Records contained in a dataset:

(* ===== verification/Studio.v ===== *)
(** * The film studio of [c137261@nitwstudios]

    [script.c] asks for actors and sets and sends the request to [director.c],
    which asks [studio.c] and [actor.c] for the ports of the sets and actors,
    each of them ([set.c], [act.c]) for a permission, and passes the
    connections of those that agreed to [producer.c], which pays them. *)

From S2P Require Import Prelude CString Posix Session FdPass Packet.

#[local] Open Scope Z_scope.

(** [int a[n];] with a run-time size. *)
Definition vla (n : Z) : option (list (option Z)) :=
  if 0 <? n then Some (replicate (Z.to_nat n) None) else None.

(** A loop of [sprintf(b, "%d", a[i]); send(fd, b, 30, 0);] *)
Definition send_ints (fd : Z) (a : list (option Z)) (n : Z) (b : buf) : prog buf :=
  for_up 0 n (λ i b, v ← need (iget a i); b ← need (sprintf b (dec v)); do_ (Send fd b 30);; mret b) b.

(** ** [script.c] *)
Module Script.

(** A loop of [scanf("%d", &a[i])]. *)
Definition scan_ints (a : list (option Z)) (n : Z) : prog (list (option Z)) :=
  for_up 0 n (λ i a, v ← scan_int; match v with Some v => need (iset a i v) | None => mret a end) a.

Definition round : prog unit :=
  puts ("Enter no of actors and sets needed" +:+ nl);;
  a ← scan_int; s ← scan_int;
  actors ← need a; sets ← need s;
  actor_list ← need (vla actors);
  sets_list ← need (vla sets);
  puts ("Enter actors needed" +:+ nl);;
  sets_list ← scan_ints sets_list sets;
  puts ("Enter sets needed" +:+ nl);;
  actor_list ← scan_ints actor_list actors;
  nfd ← sysv (Socket AF_INET SOCK_STREAM 0);
  error_warn nfd "socket";;
  c ← sysv (Connect nfd (SaIn (htons 4002) INADDR_ANY));
  error_warn c "accept";;
  countbuffer ← need (sprintf (fresh 30) (dec sets));
  do_ (Send nfd countbuffer 30);;
  countbuffer ← need (sprintf countbuffer (dec actors));
  do_ (Send nfd countbuffer 30);;
  countbuffer ← send_ints nfd sets_list sets countbuffer;
  send_ints nfd actor_list actors countbuffer;;
  mret tt.

Definition main (n : nat) : prog unit := forever n (λ _, round) tt.

End Script.

(** ** [director.c] *)
Module Director.

Definition max_count : nat := 5.

Record state := State {
  actors : list (option Z);
  sets : list (option Z);
  actors_accp : list (option Z);
  sets_accp : list (option Z);
  s_a : Z;
  a_a : Z
}.

Definition init : state :=
  State (replicate max_count None) (replicate max_count None) (replicate max_count None) (replicate max_count None) 0 0.

(** Lines 107-112 and 113-119. *)
Definition recv_ints (nfd n : Z) (label_ : string) (a : list (option Z)) (buffer : buf) : prog (list (option Z) * buf) :=
  for_up 0 n (λ i '(a, buffer),
    '(_, buffer) ← recv nfd buffer 30;
    s ← str buffer;
    puts (label_ +:+ s +:+ nl);;
    v ← need (atoi s);
    a ← need (iset a i v);
    mret (a, buffer)) (a, buffer).

(** Lines 121-128. *)
Definition print_ints (a : list (option Z)) (n : Z) : prog unit :=
  for_up 0 n (λ i _, v ← need (iget a i); puts (dec v +:+ nl)) tt.

(** One round of the loops of lines 139-165 and 177-204, which differ in a
    text and in one [printf]: ask for the port of item [v], connect there and
    keep the connection if the answer is 1. *)
Definition ask (fd : Z) (actor : bool) (a : list (option Z)) (i : Z) (st : buf * list (option Z) * Z) :
    prog (buf * list (option Z) * Z) :=
  let '(b, accp, k) := st in
  v ← need (iget a i);
  b ← need (sprintf b (dec v));
  do_ (Send fd b 30);;
  '(_, b) ← recv fd b 30;
  s ← str b;
  port ← need (atoi s);
  puts (dec port +:+ nl);;
  setfd ← sysv (Socket AF_INET SOCK_STREAM 0);
  error_func setfd "socket";;
  c ← sysv (Connect setfd (SaIn (htons port) INADDR_ANY));
  error_func c (if actor then "accept" else "connect");;
  '(_, b) ← recv setfd b 30;
  s ← str b;
  perm ← need (atoi s);
  if perm =? 1 then
    accp ← need (iset accp k setfd);
    (if actor then puts ("setfd" +:+ dec setfd +:+ nl);; puts ("permission given for actor" +:+ nl)
     else puts ("permission given for set" +:+ nl));;
    mret (b, accp, k + 1)
  else
    puts (if actor then "actor is not available" +:+ nl else "set is not available" +:+ nl);;
    mret (b, accp, k).

(** Lines 130-165 with port 5000 and lines 167-204 with port 6000. *)
Definition negotiate (port : Z) (actor : bool) (count : Z) (a accp : list (option Z)) (k : Z) :
    prog (list (option Z) * Z) :=
  fd ← sysv (Socket AF_INET SOCK_STREAM 0);
  error_func fd "socket";;
  c ← sysv (Connect fd (SaIn (htons port) INADDR_ANY));
  error_func c "connect";;
  b ← need (sprintf (fresh 30) (dec count));
  s ← str b;
  puts ("new set" +:+ s +:+ nl);;
  do_ (Send fd b 30);;
  '(_, accp, k) ← for_up 0 count (ask fd actor a) (b, accp, k);
  mret (accp, k).

Definition pass_all (usfd : Z) (accp : list (option Z)) (n : Z) : prog unit :=
  for_up 0 n (λ i _, fd ← need (iget accp i); send_file_descriptor usfd fd;; mret tt) tt.

(** Lines 207-234. *)
Definition hand_over (sets_accp actors_accp : list (option Z)) (s_a a_a : Z) : prog unit :=
  usfd ← sysv (Socket AF_UNIX SOCK_STREAM 0);
  error_func usfd "socket error";;
  c ← sysv (Connect usfd (SaUn "echo_socket"));
  error_func c "connect error";;
  do_ (Send usfd (lit "From client to server") 30);;
  '(_, newbuffer) ← recv usfd (fresh 30) 30;
  s ← str newbuffer;
  puts (s +:+ nl);;
  namebuf ← need (sprintf (fresh 30) (dec s_a));
  do_ (Send usfd namebuf 30);;
  namebuf ← need (sprintf namebuf (dec a_a));
  do_ (Send usfd namebuf 30);;
  pass_all usfd sets_accp s_a;;
  pass_all usfd actors_accp a_a.

(** Lines 96-128: the numbers of actors and sets and their lists. *)
Definition receive (sfd : Z) (st : state) : prog (Z * list (option Z) * (Z * list (option Z))) :=
  nfd ← sysv (Accept sfd);
  error_func nfd "accept";;
  '(_, buffer) ← recv nfd (fresh 30) 30;
  s ← str buffer;
  actors_count ← need (atoi s);
  '(_, buffer) ← recv nfd buffer 30;
  s ← str buffer;
  set_count ← need (atoi s);
  puts ("No of Actors" +:+ dec actors_count +:+ nl);;
  puts ("No of sets" +:+ dec set_count +:+ nl);;
  '(actors, buffer) ← recv_ints nfd actors_count "buf :" (actors st) buffer;
  '(sets, _) ← recv_ints nfd set_count "buf2 :" (sets st) buffer;
  print_ints actors actors_count;;
  print_ints sets set_count;;
  mret (actors_count, actors, (set_count, sets)).

Definition round (sfd : Z) (st : state) : prog state :=
  '(actors_count, actors, (set_count, sets)) ← receive sfd st;
  '(sets_accp, s_a) ← negotiate 5000 false set_count sets (sets_accp st) (s_a st);
  '(actors_accp, a_a) ← negotiate 6000 true actors_count actors (actors_accp st) (a_a st);
  hand_over sets_accp actors_accp s_a a_a;;
  mret (State actors sets actors_accp sets_accp s_a a_a).

Definition main (n : nat) : prog state :=
  sfd ← sysv (Socket AF_INET SOCK_STREAM 0);
  error_func sfd "socket";;
  set ← sysv (Setsockopt sfd "SO_REUSEADDR");
  error_func set "calling sockpot";;
  b ← sysv (Bind sfd (SaIn (htons 4002) INADDR_ANY));
  error_func b "bindme";;
  l ← sysv (Listen sfd 5);
  error_func l "listen";;
  forever n (round sfd) init.

End Director.

(** ** [studio.c] (base 9000, port 5000) and [actor.c] (base 7000, port 6000) *)
Module Lookup.

Definition services (base : Z) : list Z := [base; base + 1; base + 2; base + 3].

Definition answer (services : list Z) (nfd : Z) (buffer : buf) : prog buf :=
  '(_, buffer) ← recv nfd buffer 30;
  s ← str buffer;
  index ← need (atoi s);
  puts (dec index +:+ nl);;
  port ← need (aget services (index - 1));
  portbuffer ← need (sprintf (fresh 30) (dec port));
  do_ (Send nfd portbuffer 30);;
  mret buffer.

Definition round (text : string) (base sfd : Z) : prog unit :=
  nfd ← sysv (Accept sfd);
  error_func nfd "accept";;
  puts (text +:+ nl);;
  '(_, buffer) ← recv nfd (fresh 30) 30;
  s ← str buffer;
  setcount ← need (atoi s);
  for_up 0 setcount (λ _ buffer, answer (services base) nfd buffer) buffer;;
  mret tt.

Definition serve (port : Z) (text : string) (base : Z) (n : nat) : prog unit :=
  sfd ← sysv (Socket AF_INET SOCK_STREAM 0);
  error_func sfd "socket";;
  set ← sysv (Setsockopt sfd "SO_REUSEADDR");
  error_func set "calling sockpot";;
  b ← sysv (Bind sfd (SaIn (htons port) INADDR_ANY));
  error_func b "bind";;
  l ← sysv (Listen sfd 5);
  error_func l "listen";;
  forever n (λ _, round text base sfd) tt.

Definition studio_main : nat → prog unit := serve 5000 "connected to studio" 9000.
Definition actor_main : nat → prog unit := serve 6000 "connected to actors" 7000.

End Lookup.

(** ** [act.c] and [set.c]: one actor or set *)
Module Permission.

(** The thread of one client, run to its end; the shared [available_count]
    is passed along. *)
Definition thread_funcmain (nfd available_count : Z) : prog Z :=
  puts ("available_count" +:+ dec available_count +:+ nl);;
  if (available_count =? 0) || (available_count =? 2) then
    let available_count := available_count + 1 in
    permbuffer ← need (sprintf (fresh 30) (dec 1));
    do_ (Send nfd permbuffer 30);;
    do_ (PthreadCreate "thread_func" "NULL");;
    '(_, newbuffer) ← read nfd (fresh 30) 30;
    s ← str newbuffer;
    puts (s +:+ nl);;
    mret available_count
  else
    let available_count := available_count + 1 in
    permbuffer ← need (sprintf (fresh 30) (dec 0));
    do_ (Send nfd permbuffer 30);;
    mret available_count.

(** The thread that waits for the producer's raw message; [inl] goes round
    again. *)
Definition thread_func_step (rsfd : Z) (st : buf * buf) : prog (buf * buf + unit) :=
  let '(buffer, buf_) := st in
  puts ("came" +:+ nl);;
  '(r, buffer) ← recvfrom rsfd buffer 1024;
  b0 ← need (b ← aget buffer 0; b);
  let iphdrlen := char_val b0 mod 16 * 4 in
  s ← need (cstr (drop (Z.to_nat iphdrlen) buffer));
  buf_ ← need (strcpy buf_ s);
  puts ("Message from producer: " +:+ s);;
  if 1 <? r then puts ("r value" +:+ dec r +:+ nl);; mret (inr tt) else mret (inl (buffer, buf_)).

Definition thread_func (n : nat) : prog (buf * buf + unit) :=
  puts ("thread created raw" +:+ nl);;
  rsfd ← sysv (Socket AF_INET SOCK_RAW 101);
  do_ (Setsockopt rsfd "IP_HDRINCL");;
  loop n (thread_func_step rsfd) (fresh 1024, fresh 1024).

(** [main] accepts clients and starts a thread for each, keeping its id in
    [threads[clients_no++]], an array of five. *)
Definition round (text : string) (sfd : Z) (clients_no : Z) : prog Z :=
  nfd ← sysv (Accept sfd);
  error_func nfd "accept";;
  puts (text +:+ nl);;
  puts (dec nfd +:+ nl);;
  need (aset (replicate 5 tt) clients_no tt);;
  do_ (PthreadCreate "thread_funcmain" "&nfd");;
  mret (clients_no + 1).

Definition main (text argv1 : string) (n : nat) : prog Z :=
  port ← need (atoi argv1);
  sfd ← sysv (Socket AF_INET SOCK_STREAM 0);
  error_func sfd "socket";;
  set ← sysv (Setsockopt sfd "SO_REUSEADDR");
  error_func set "calling sockpot";;
  b ← sysv (Bind sfd (SaIn (htons port) INADDR_ANY));
  error_func b "bind";;
  l ← sysv (Listen sfd 5);
  error_func l "listen";;
  forever n (round text sfd) 0.

Definition act_main := main "connected to actor".
Definition set_main := main "connected to set".

End Permission.

(** ** [producer.c] *)
Module Producer.

Definition max_count : nat := 5.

* [Task brief]:
All lines of the records above that contain the word "Enter" are to be copied out.

* [Solution for this problem]:
  puts ("Enter no of actors and sets needed" +:+ nl);;
  puts ("Enter actors needed" +:+ nl);;
  puts ("Enter sets needed" +:+ nl);;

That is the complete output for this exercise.